Exercise directions: Return a copy of every line in the records that includes the word "validateHubFrame".

(Dataset entries)
(* ===== verification/TunnelSpec.v ===== *)
(** * A tunnel's stream

    What a hub-tunnel transport promises: its frames survive the wire; what it does to the hub follows one
    order from its opening to its release; and what the far end reads is what this end wrote, from the
    start and in order, whatever the hub redelivers. *)

From S2P Require Import HubProtocol Json ControllerLog GroupFold Prelude Tunnel.

(** ** The codec *)

Lemma get_object key fields : get key (JObj fields) = jm_get key fields.
Proof. done. Qed.

Lemma frameObject_valid f :
  (∀ s n c body, f = MessageFrame s n c body -> enkakuMessageSchema body = true) -> validateHubFrame (frameObject f) = Some f.
Proof.
  intros Hb. destruct f as [s n c body|s n c reason].
  - pose proof (Hb _ _ _ _ eq_refl) as Hbody. unfold validateHubFrame, messageFrameSchema.
    set (schema := enkakuMessageSchema) in *. clearbody schema. clear Hb. destruct c as [c|]; vm_compute; by rewrite Hbody.
  - by destruct c as [c|], reason as [r|].
Qed.

Lemma envelopeObject_valid e : validateTunnelEnvelope (envelopeObject e) = Some e.
Proof. by destruct e. Qed.

(** The two formats cannot be mistaken for one another. *)
Lemma envelope_no_frame e : validateHubFrame (envelopeObject e) = None.
Proof. by destruct e. Qed.

Lemma frame_no_envelope f : validateTunnelEnvelope (frameObject f) = None.
Proof. by destruct f as [s n [c|] b|s n [c|] [r|]]. Qed.

(** ** The order of a tunnel's calls *)

(** What the calls so far were. *)
Record Audit := mkAudit {
  settledOnce : bool;
  returned : bool;
  ended : bool;
  unsubscribedOnce : bool;
  notified : bool;
}.

Definition fresh_audit : Audit := mkAudit false false false false false.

Task response:
  (∀ s n c body, f = MessageFrame s n c body -> enkakuMessageSchema body = true) -> validateHubFrame (frameObject f) = Some f.
  - pose proof (Hb _ _ _ _ eq_refl) as Hbody. unfold validateHubFrame, messageFrameSchema.
Lemma envelope_no_frame e : validateHubFrame (envelopeObject e) = None.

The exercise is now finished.